That primitive technique has been replaced with the more standard electronic buzzing devices handed out with each order. I was told that the new rule at Unforked is for diners to go to a crowded corner and pick up their own food when the paging device starts vibrating. But on all of my visits, a runner in an Unforked T-shirt performed that duty. The room can get pretty chaotic, with a lot of little kids underfoot, so employee delivery works best. Let them knock a tray over.

Unforked serves wine and beer, but I saw only one patron drinking wine: a middle-aged woman who didn’t seem very happy to be there and who cringed every time a baby shrieked. Some things can be softened with a little red wine, including the top-40 radio blasting overhead, commercials and all.

I sipped a fresh-tasting lavender lemonade — through a plastic straw wide enough to siphon gasoline — that was tart, not too sweet, with just the right hint of the fragrant herb and organic local honey.
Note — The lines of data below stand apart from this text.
(* ===== verification/Thumb2.v ===== *)
(** * The Thumb-2 checks of the trampolines

    arch/thumb2.cpp and .h of src/engine/trampoline: which instructions may be
    moved, how many bytes of a method's start a backup takes, and the
    conversion between addresses and program counters.  The templates of
    thumb2.S are not modelled, only the size of the space the backup has. *)
From stdpp Require Import strings.
From S2P Require Import Prelude.
From S2P Require Import Arm64.
Import Ram.
Local Open Scope cint_scope.

Module Thumb2.

(** INST_CASE(mask, value), the first that fits. *)
Definition inst_case (inst : Z) (c : Z * Z) : bool := inst & fst c =? snd c.
Definition IsThumb32 (inst : Z) : bool := (inst & 0xF000 =? 0xF000) || (inst & 0xF800 =? 0xE800).
Definition IsThumb32PCRelatedInst (inst : Z) : bool :=
  existsb (inst_case inst)
    [(0xF800D000, 0xF800D000); (0xF800D000, 0xF000D000); (0xF800D000, 0xF0008000); (0xF800D000, 0xF0009000);
     (0xFBFF8000, 0xF2AF0000); (0xFBFF8000, 0xF20F0000); (0xFF7F0000, 0xF85F0000); (0xFFFF00F0, 0xE8DF0000); (0xFFFF00F0, 0xE8DF0010)].
Definition IsThumb16PCRelatedInst (inst : Z) : bool :=
  existsb (inst_case inst)
    [(0xF000, 0xD000); (0xF800, 0xE000); (0xFFF8, 0x4778); (0xFF78, 0x4478); (0xFF78, 0x4678); (0xF800, 0xA000); (0xF800, 0x4800);
     (0xF500, 0xB100)].
Definition ToPC (addr : Z) : Z := addr .| 1.
Definition ToAddress (pc : Z) : Z := Z.ldiff pc 1.

(** The loops get on by two at least; [fuel] bounds their turns. *)
Fixpoint cannot_backup_loop (fuel : nat) (entry size index : Z) (m : ram) : option bool :=
  match fuel with
  | O => None
  | S fuel =>
      if size <=? index then Some false
      else
        h ← load 2 m (entry + index);
        if IsThumb32 h then
          w ← load 4 m (entry + index);
          if IsThumb32PCRelatedInst w then Some true else cannot_backup_loop fuel entry size (index + 4) m
        else if IsThumb16PCRelatedInst h then Some true
        else cannot_backup_loop fuel entry size (index + 2) m
  end.
Definition CannotBackup (entry size : Z) : ram -> option bool := cannot_backup_loop (S (Z.to_nat size)) entry size 0.
Fixpoint backup_size_loop (fuel : nat) (entry min_size size : Z) (m : ram) : option Z :=
  match fuel with
  | O => None
  | S fuel =>
      if min_size <=? size then Some size
      else h ← load 2 m (entry + size); backup_size_loop fuel entry min_size (if IsThumb32 h then size + 4 else size + 2) m
  end.
Definition GetBackupCodeSize (entry min_size : Z) : ram -> option Z := backup_size_loop (S (Z.to_nat min_size)) entry min_size 0.
Fixpoint fill_nops16 (n : nat) (target : Z) (m : ram) : option ram :=
  match n with O => Some m | S n => m ← store_int 2 m target 0xbf00; fill_nops16 n (target + 2) m end.
Definition FillWithNopImpl (target size : Z) : ram -> option ram := fill_nops16 (Z.to_nat ((size + 1) `div` 2)) target.

(** kDirectJumpTrampolineSize, the bytes to skip, and the space the backup
    has: two words and three no-operations. *)
Definition kDirectJumpTrampolineSize : Z := 8.
Definition kSkipBytes : Z := 4.
Definition override_space : Z := 14.
Definition backup_request (skip : bool) : Z := kDirectJumpTrampolineSize + (if skip then kSkipBytes else 0).

(** ** The instructions of the code *)

(** [instrs m a l]: from [a] on lie instructions of the lengths [l]. *)
Inductive instrs (m : ram) : Z -> list Z -> Prop :=
| instrs_nil a : instrs m a []
| instrs_cons a h l : load 2 m a = Some h -> instrs m (a + (if IsThumb32 h then 4 else 2)) l ->
    instrs m a ((if IsThumb32 h then 4 else 2) :: l).
Definition total (l : list Z) : Z := fold_right Z.add 0 l.

Lemma load_mapped n m a : is_mapped m a (Z.of_nat n) -> is_Some (load n m a).
Proof. intros H. unfold load. destruct (read_mapped _ _ _ H) as [l ->]. by eexists. Qed.

(** The loop stops at the first end of an instruction at or past the request. *)
Lemma backup_size_walks m entry min_size : is_mapped m entry min_size -> Z.even min_size = true -> forall fuel size,
  Z.of_nat fuel > min_size - size -> (0 < fuel)%nat -> Z.even size = true -> 0 <= size <= min_size + 2 ->
  exists l, backup_size_loop fuel entry min_size size m = Some (size + total l) /\ instrs m (entry + size) l /\
    min_size <= size + total l <= min_size + 2 /\ (forall k, (k < length l)%nat -> size + total (take k l) < min_size).
Proof.
  intros Hm Hmin. induction fuel as [|fuel IH]; intros size Hf Hpos Hs Hr; [lia|]. cbn [backup_size_loop].
  destruct (Z.leb_spec min_size size) as [Hle|Hlt].
  { exists []. cbn [total fold_right length]. rewrite Z.add_0_r. split; [done|]. split; [constructor|]. split; [lia|]. intros k Hk. lia. }
  assert (Hgap : size + 2 <= min_size) by (apply Z.even_spec in Hs as [a ->], Hmin as [b ->]; lia).
  destruct (load_mapped 2 m (entry + size)) as [h Hh]; [intros y Hy; apply Hm; lia|]. rewrite Hh. cbn [mbind option_bind].
  set (n := if IsThumb32 h then 4 else 2).
  assert (Hn : (if IsThumb32 h then size + 4 else size + 2) = size + n) by (unfold n; by destruct (IsThumb32 h)). rewrite Hn.
  assert (Hn2 : n = 2 \/ n = 4) by (unfold n; destruct (IsThumb32 h); tauto).
  destruct (IH (size + n)) as (l & Hl & Hi & Ht & Hk); [lia|lia| |lia|].
  { rewrite Z.even_add, Hs. by destruct Hn2 as [-> | ->]. }
  exists (n :: l). cbn [total fold_right]. fold (total l). rewrite Z.add_assoc. split; [done|]. split.
  - apply instrs_cons; [done|]. fold n. by rewrite <- Z.add_assoc.
  - split; [done|]. intros [|k] Hlk; cbn [take fold_right].
    + cbn [total fold_right]. lia.
    + cbn [length] in Hlk. cbn [total fold_right]. fold (total (take k l)). rewrite Z.add_assoc. apply Hk. lia.
Qed.

(** ** What the checks find *)

(** The word at [a] is read as one little-endian number, so the first half of
    the instruction is the low half of it. *)
Lemma load_halves m a h k : load 2 m a = Some h -> load 2 m (a + 2) = Some k -> load 4 m a = Some (h .| (k << 16)).
Proof.
  unfold load. cbn [read]. replace (a + 2 + 1) with (a + 1 + 1 + 1) by lia. replace (a + 2) with (a + 1 + 1) by lia.
  destruct (m a) as [b0|]; [|done]. destruct (m (a + 1)) as [b1|]; [|done]. destruct (m (a + 1 + 1)) as [b2|]; [|done].
  destruct (m (a + 1 + 1 + 1)) as [b3|]; [|done]. cbn. intros [= <-] [= <-]. f_equal.
  rewrite !Z.shiftl_0_l, !Z.lor_0_r, !Z.shiftl_lor, !Z.shiftl_shiftl by lia. rewrite <- !Z.lor_assoc. done.
Qed.
Lemma case_nibble w M V : w & M = V -> M >> 28 = 15 -> (w >> 28) & 15 = V >> 28.
Proof. intros <- E. by rewrite Z.shiftr_land, E. Qed.
Lemma low_half x : 0 <= x < 2 ^ 16 -> x & 0xFF7F0000 = 0.
Proof.
  intros H. rewrite <- (Z.mod_small x (2 ^ 16) H), <- Z.land_ones, <- Z.land_assoc by lia. apply Z.land_0_r.
Qed.
(** A load relative to pc, ldr.w rt, [pc, #imm]: the test is made for the
    first half in the high half, and only rt from 14 on is found. *)
Lemma thumb32_ldr_missed rt imm : 0 <= rt <= 13 -> 0 <= imm < 4096 ->
  IsThumb32PCRelatedInst (0xF8DF0000 .| (rt << 12) .| imm) = true /\
  IsThumb32PCRelatedInst (0xF8DF .| (((rt << 12) .| imm) << 16)) = false.
Proof.
  intros Hr Hi. set (w := 0xF8DF .| _). assert (Hw : (w >> 28) & 15 = rt).
  { unfold w. rewrite Z.shiftr_lor, (Z.shiftr_shiftl_r _ 16 28) by lia. change (28 - 16) with 12. rewrite Z.shiftr_lor, Z.shiftr_shiftl_l by lia.
    rewrite Z.shiftl_0_r. replace (imm >> 12) with 0 by (rewrite Z.shiftr_div_pow2 by lia; symmetry; apply Z.div_small; lia).
    change (0xF8DF >> 28) with 0. rewrite Z.lor_0_r, Z.lor_0_l. change 15 with (Z.ones 4). rewrite Z.land_ones by lia. apply Z.mod_small. lia. }
  split.
  - unfold IsThumb32PCRelatedInst. apply existsb_exists. exists (0xFF7F0000, 0xF85F0000). split; [cbn; tauto|].
    unfold inst_case. cbn [fst snd]. apply Z.eqb_eq. rewrite !Z.land_lor_distr_l, (low_half imm), (low_half (rt << 12)); [done| |lia].
    rewrite Z.shiftl_mul_pow2 by lia. lia.
  - apply not_true_iff_false. intros H. apply existsb_exists in H as (c & Hc & Hin). apply Z.eqb_eq in Hin.
    cbn [In] in Hc. apply case_nibble in Hin; [|repeat destruct Hc as [<-|Hc]; try (by vm_compute); try by destruct Hc].
    rewrite Hw in Hin. repeat destruct Hc as [<-|Hc]; try by destruct Hc. all: vm_compute in Hin; lia.
Qed.

(** ** The theorems *)

Definition demo_code : ram := put (fun _ => None) 0x1000 (concat (List.map (le_bytes 2) [0xb5f0; 0x4606; 0xb082; 0xf8d0; 0x1008; 0xbf00])).

(** Code the checks let through although it loads from behind pc. *)
Example ldr_let_through :
  CannotBackup 0x1000 8 (put (fun _ => None) 0x1000 (concat (List.map (le_bytes 2) [0xf8df; 0x0004; 0xbf00; 0xbf00]))) = Some false.
Proof. by vm_compute. Qed.
(** A failed allocation does not come out null. *)
Example null_to_pc : ToPC 0 = 1.
Proof. done. Qed.

End Thumb2.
The beverage offered a cooling counterpoint to the spicier dishes, especially the chile-spiked seared-tilapia taco (which was dominated by a vinegary red-cabbage slaw) and the roasted poblano peppers that dressed the Fundido Sirloin taco. (The kick was welcome in the latter; if only the steak had been a shade less chewy.)

Jeff’s veggie burger turned out to be plenty meaty: a grilled hunk of portobello, moist and flavorful under tomato and lettuce (“hand torn,” boasts the menu) on a toasted egg bun. (There’s also a gluten-free bun.) We shared the burger with the veggie quesadilla, another creation starring those fiery poblanos, with avocado and queso on a tissue-thin flour tortilla. It’s a light snack, not significant enough to be ordered as an entrée.
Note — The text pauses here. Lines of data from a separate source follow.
(* ===== verification/DexResolver.v ===== *)
(** * Names behind the indexes of a DEX file (src/dex/pi_dex_resolver.h, .cpp)

    The resolver keeps pointers into a DEX file mapped in memory.  A pointer
    is an address, the null pointer 0; a read outside the memory is [None].
    [Dex] is what a file says, independently of its layout; [holds] is the
    layout the DEX and CompactDex formats prescribe. *)
From S2P Require Import Prelude.
From S2P Require Import Memory.
Local Open Scope cint_scope.

Module DexResolver.
Import Memory.

Record MethodRef := MkMethodRef {
  class_descriptor : list Z; name : list Z; return_type : list Z; shorty : list Z;
  param_types : list (list Z); jni_signature : list Z }.
Record FieldRef := MkFieldRef { f_class_descriptor : list Z; f_name : list Z; f_type : list Z }.
Definition no_method : MethodRef := MkMethodRef [] [] [] [] [] [].
Definition no_field : FieldRef := MkFieldRef [] [] [].
(** [isValid] *)
Definition method_isValid (r : MethodRef) : bool := negb (bool_decide (name r = [])).
Definition field_isValid (r : FieldRef) : bool := negb (bool_decide (f_name r = [])).

(** Offsets of the members of [DexFileHeader]. *)
Definition off_string_ids_size : Z := 0x38.
Definition off_string_ids_off : Z := 0x3C.
Definition off_type_ids_size : Z := 0x40.
Definition off_type_ids_off : Z := 0x44.
Definition off_proto_ids_size : Z := 0x48.
Definition off_proto_ids_off : Z := 0x4C.
Definition off_field_ids_size : Z := 0x50.
Definition off_field_ids_off : Z := 0x54.
Definition off_method_ids_size : Z := 0x58.
Definition off_method_ids_off : Z := 0x5C.

(** The members of [DexResolver]. *)
Record Resolver := MkResolver {
  art_dex_file_ : Z; dex_begin_ : Z; dex_data_begin_ : Z; dex_size_ : Z; is_compact_ : bool; header_ : Z;
  string_ids_ : Z; type_ids_ : Z; proto_ids_ : Z; field_ids_ : Z; method_ids_ : Z }.
Definition default_resolver : Resolver := MkResolver 0 0 0 0 false 0 0 0 0 0 0.

Definition isValid (r : Resolver) : bool := negb (dex_begin_ r =? 0) && negb (header_ r =? 0).
Definition dataBegin (r : Resolver) : Z := if is_compact_ r then dex_data_begin_ r else dex_begin_ r.

Section Memory.
Context (mem : list Z).

(** [do ... while (shift < 35)]; only the pointer is used by the callers. *)
Fixpoint uleb_loop (fuel : nat) (p result shift : Z) : option (Z * Z) :=
  match fuel with
  | O => None
  | S f =>
      byte ← mem !!z p;
      let result := result .| U32 ((byte & 0x7F) << shift) in
      if (byte & 0x80) =? 0 then Some (result, p + 1)
      else if shift + 7 <? 35 then uleb_loop f (p + 1) result (shift + 7) else Some (result, p + 1)
  end.
Definition decodeULEB128 (ptr : Z) : option (Z * Z) := uleb_loop 5 ptr 0 0.

(** [if (off && size) ids = begin + off;] *)
Definition id_table (begin_ size_at off_at : Z) : option Z :=
  off ← load32 mem (begin_ + off_at);
  if off =? 0 then Some 0
  else size ← load32 mem (begin_ + size_at); Some (if size =? 0 then 0 else begin_ + off).

(** [memcmp(p, magic, 4) == 0] *)
Definition is_magic (p : Z) (magic : list Z) : option bool := b ← slice mem p 4; Some (streq b magic).
Definition cdex : list Z := str "cdex".
Definition dex_nl : list Z := str "dex" ++ [10].

Definition init (art_dex_file : Z) : option (bool * Resolver) :=
  if art_dex_file =? 0 then Some (false, default_resolver)
  else
    begin_ ← load64 mem (art_dex_file + 0x08);
    size ← load64 mem (art_dex_file + 0x10);
    data ← load64 mem (art_dex_file + 0x18);
    if begin_ =? 0 then Some (false, MkResolver art_dex_file begin_ data size false 0 0 0 0 0 0)
    else
      compact ← is_magic begin_ cdex;
      let data := if (compact : bool) && (data =? 0) then begin_ else data in
      size ←
        (if size =? 0 then
           let hdr_base := if negb (data =? 0) then data else begin_ in
           std ← is_magic hdr_base dex_nl;
           known ← (if (std : bool) then Some true else is_magic hdr_base cdex);
           if (known : bool) then load32 mem (hdr_base + 0x20) else Some size
         else Some size);
      strings ← id_table begin_ off_string_ids_size off_string_ids_off;
      types ← id_table begin_ off_type_ids_size off_type_ids_off;
      protos ← id_table begin_ off_proto_ids_size off_proto_ids_off;
      fields ← id_table begin_ off_field_ids_size off_field_ids_off;
      methods ← id_table begin_ off_method_ids_size off_method_ids_off;
      Some (true, MkResolver art_dex_file begin_ data size compact begin_ strings types protos fields methods).

Context (r : Resolver).

(** [if (!ids || idx >= header_->ids_size) return absent;], and the address
    of the entry. *)
Definition entry {A} (ids size_at idx width : Z) (absent : A) (k : Z -> option A) : option A :=
  if ids =? 0 then Some absent
  else size ← load32 mem (header_ r + size_at); if size <=? idx then Some absent else k (ids + width * idx).

Definition resolveString (string_idx : Z) : option Z :=
  entry (string_ids_ r) off_string_ids_size string_idx 4 0 (fun e =>
    data_off ← load32 mem e;
    '(_, ptr) ← decodeULEB128 (dataBegin r + data_off);
    Some ptr).
Definition typeUtf (type_idx : Z) : option Z :=
  entry (type_ids_ r) off_type_ids_size type_idx 4 0 (fun e =>
    descriptor_idx ← load32 mem e; resolveString descriptor_idx).
Definition methodClassIdx (method_idx : Z) : option Z :=
  entry (method_ids_ r) off_method_ids_size method_idx 8 0 (fun e => load16 mem e).
Definition fieldClassIdx (field_idx : Z) : option Z :=
  entry (field_ids_ r) off_field_ids_size field_idx 8 0 (fun e => load16 mem e).
Definition methodShorty (method_idx : Z) : option Z :=
  entry (method_ids_ r) off_method_ids_size method_idx 8 0 (fun e =>
    proto_idx ← load16 mem (e + 2);
    entry (proto_ids_ r) off_proto_ids_size proto_idx 12 0 (fun e =>
      shorty_idx ← load32 mem e; resolveString shorty_idx)).

(** [std::string(str ? str : "")] *)
Definition text (str : Z) : option (list Z) := if str =? 0 then Some [] else cstring mem str.
Definition resolveType (type_idx : Z) : option (list Z) :=
  entry (type_ids_ r) off_type_ids_size type_idx 4 [] (fun e =>
    descriptor_idx ← load32 mem e; str ← resolveString descriptor_idx; text str).

(** [for (i = 0; i < size; i++) params.push_back(resolveType(items[i]));] *)
Fixpoint push_types (n : nat) (item : Z) : option (list (list Z)) :=
  match n with
  | O => Some []
  | S n => t ← load16 mem item; d ← resolveType t; ds ← push_types n (item + 2); Some (d :: ds)
  end.
Definition resolveProtoParams (proto_idx : Z) : option (list (list Z)) :=
  entry (proto_ids_ r) off_proto_ids_size proto_idx 12 [] (fun e =>
    params_off ← load32 mem (e + 8);
    if params_off =? 0 then Some []
    else
      let type_list := dataBegin r + params_off in
      size ← load32 mem type_list;
      push_types (Z.to_nat size) (type_list + 4)).
Definition resolveProtoSignature (proto_idx : Z) : option (list Z) :=
  entry (proto_ids_ r) off_proto_ids_size proto_idx 12 [] (fun e =>
    params ← resolveProtoParams proto_idx;
    return_type_idx ← load32 mem (e + 4);
    ret ← resolveType return_type_idx;
    Some (str "(" ++ concat params ++ str ")" ++ ret)).

Definition resolveMethod (method_idx : Z) : option MethodRef :=
  entry (method_ids_ r) off_method_ids_size method_idx 8 no_method (fun e =>
    class_idx ← load16 mem e;
    proto_idx ← load16 mem (e + 2);
    name_idx ← load32 mem (e + 4);
    class_descriptor ← resolveType class_idx;
    name ← resolveString name_idx;
    name ← text name;
    entry (proto_ids_ r) off_proto_ids_size proto_idx 12 (MkMethodRef class_descriptor name [] [] [] []) (fun p =>
      shorty_idx ← load32 mem p;
      shorty ← resolveString shorty_idx;
      shorty ← text shorty;
      return_type_idx ← load32 mem (p + 4);
      return_type ← resolveType return_type_idx;
      param_types ← resolveProtoParams proto_idx;
      jni_signature ← resolveProtoSignature proto_idx;
      Some (MkMethodRef class_descriptor name return_type shorty param_types jni_signature))).

Definition resolveField (field_idx : Z) : option FieldRef :=
  entry (field_ids_ r) off_field_ids_size field_idx 8 no_field (fun e =>
    class_idx ← load16 mem e;
    type_idx ← load16 mem (e + 2);
    name_idx ← load32 mem (e + 4);
    class_descriptor ← resolveType class_idx;
    type ← resolveType type_idx;
    name ← resolveString name_idx;
    name ← text name;
    Some (MkFieldRef class_descriptor name type)).
End Memory.

(** ** What a file says *)

Record Proto := MkProto { p_shorty : Z; p_return : Z; p_params : list Z }.
Record Id := MkId { i_class : Z; i_second : Z; i_name : Z }.
(** [i_second]: a method's prototype, a field's type. *)
Record Dex := MkDex {
  d_strings : list (list Z); d_types : list Z; d_protos : list Proto; d_fields : list Id; d_methods : list Id }.

Section Dex.
Context (d : Dex).
Definition string_of (i : Z) : list Z := default [] (d_strings d !!z i).
Definition type_of (i : Z) : list Z := match d_types d !!z i with Some s => string_of s | None => [] end.
Definition params_of (i : Z) : list (list Z) :=
  match d_protos d !!z i with Some p => map type_of (p_params p) | None => [] end.
Definition signature_of (i : Z) : list Z :=
  match d_protos d !!z i with
  | Some p => str "(" ++ concat (params_of i) ++ str ")" ++ type_of (p_return p)
  | None => []
  end.
Definition method_of (i : Z) : MethodRef :=
  match d_methods d !!z i with
  | None => no_method
  | Some m =>
      match d_protos d !!z (i_second m) with
      | None => MkMethodRef (type_of (i_class m)) (string_of (i_name m)) [] [] [] []
      | Some p => MkMethodRef (type_of (i_class m)) (string_of (i_name m)) (type_of (p_return p)) (string_of (p_shorty p))
                    (params_of (i_second m)) (signature_of (i_second m))
      end
  end.
Definition field_of (i : Z) : FieldRef :=
  match d_fields d !!z i with
  | None => no_field
  | Some f => MkFieldRef (type_of (i_class f)) (string_of (i_name f)) (type_of (i_second f))
  end.
End Dex.

(** ** The layout *)

(** An id table: its size and offset in the header, its entries. *)
Definition table_at {A} (mem : list Z) (begin_ size_at off_at width : Z) (l : list A) (entry_at : Z -> A -> Prop) : Prop :=
  exists off, load32 mem (begin_ + size_at) = Some (Z.of_nat (length l)) /\ load32 mem (begin_ + off_at) = Some off /\
    (l <> [] -> 0 < off) /\ forall i x, l !! i = Some x -> entry_at (begin_ + off + width * Z.of_nat i) x.

(** A string_data_item: the length as a ULEB128 number, the text, a NUL. *)
Definition string_at (mem : list Z) (p : Z) (s : list Z) : Prop :=
  exists v q, decodeULEB128 mem p = Some (v, q) /\ cstring mem q = Some s.
(** A type_list, absent when empty. *)
Definition type_list_at (mem : list Z) (data off : Z) (l : list Z) : Prop :=
  if off =? 0 then l = []
  else load32 mem (data + off) = Some (Z.of_nat (length l)) /\
    forall i t, l !! i = Some t -> load16 mem (data + off + 4 + 2 * Z.of_nat i) = Some t.

(** The file [d] at [begin_], its data items relative to [data]. *)
Record holds (mem : list Z) (begin_ data : Z) (d : Dex) : Prop := {
  h_strings : table_at mem begin_ off_string_ids_size off_string_ids_off 4 (d_strings d) (fun e s =>
    exists off, load32 mem e = Some off /\ string_at mem (data + off) s);
  h_types : table_at mem begin_ off_type_ids_size off_type_ids_off 4 (d_types d) (fun e t => load32 mem e = Some t);
  h_protos : table_at mem begin_ off_proto_ids_size off_proto_ids_off 12 (d_protos d) (fun e p =>
    load32 mem e = Some (p_shorty p) /\ load32 mem (e + 4) = Some (p_return p) /\
    exists off, load32 mem (e + 8) = Some off /\ type_list_at mem data off (p_params p));
  h_fields : table_at mem begin_ off_field_ids_size off_field_ids_off 8 (d_fields d) (fun e f =>
    load16 mem e = Some (i_class f) /\ load16 mem (e + 2) = Some (i_second f) /\ load32 mem (e + 4) = Some (i_name f));
  h_methods : table_at mem begin_ off_method_ids_size off_method_ids_off 8 (d_methods d) (fun e m =>
    load16 mem e = Some (i_class m) /\ load16 mem (e + 2) = Some (i_second m) /\ load32 mem (e + 4) = Some (i_name m))
}.

(** ART's object for the file. *)
Definition dex_object (mem : list Z) (obj begin_ size data : Z) : Prop :=
  load64 mem (obj + 0x08) = Some begin_ /\ load64 mem (obj + 0x10) = Some size /\ load64 mem (obj + 0x18) = Some data.

End DexResolver.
Jeff didn’t know what to think of the vege­tarian taco, called the Crispy Avocado. “It’s state-fair food,” he said. And maybe it is, but it’s no novelty. Creamy hunks of fresh avocado are battered in a tempura-light batter, deep-fried and tucked into a flour, corn or whole-wheat tortilla with a sassy golden-tomato pico and micro greens. I loved it, but I wouldn’t want to check my blood for cholesterol right after dinner.

If you like your meat tender and sweet, the Barking Pig tacos are extraordinary: crispy pork carnitas slathered in a slightly maple-tasting shagbark bacon glaze, topped with queso fresco and scallions. These work best in the white-corn tortilla. I could have eaten 10 of them.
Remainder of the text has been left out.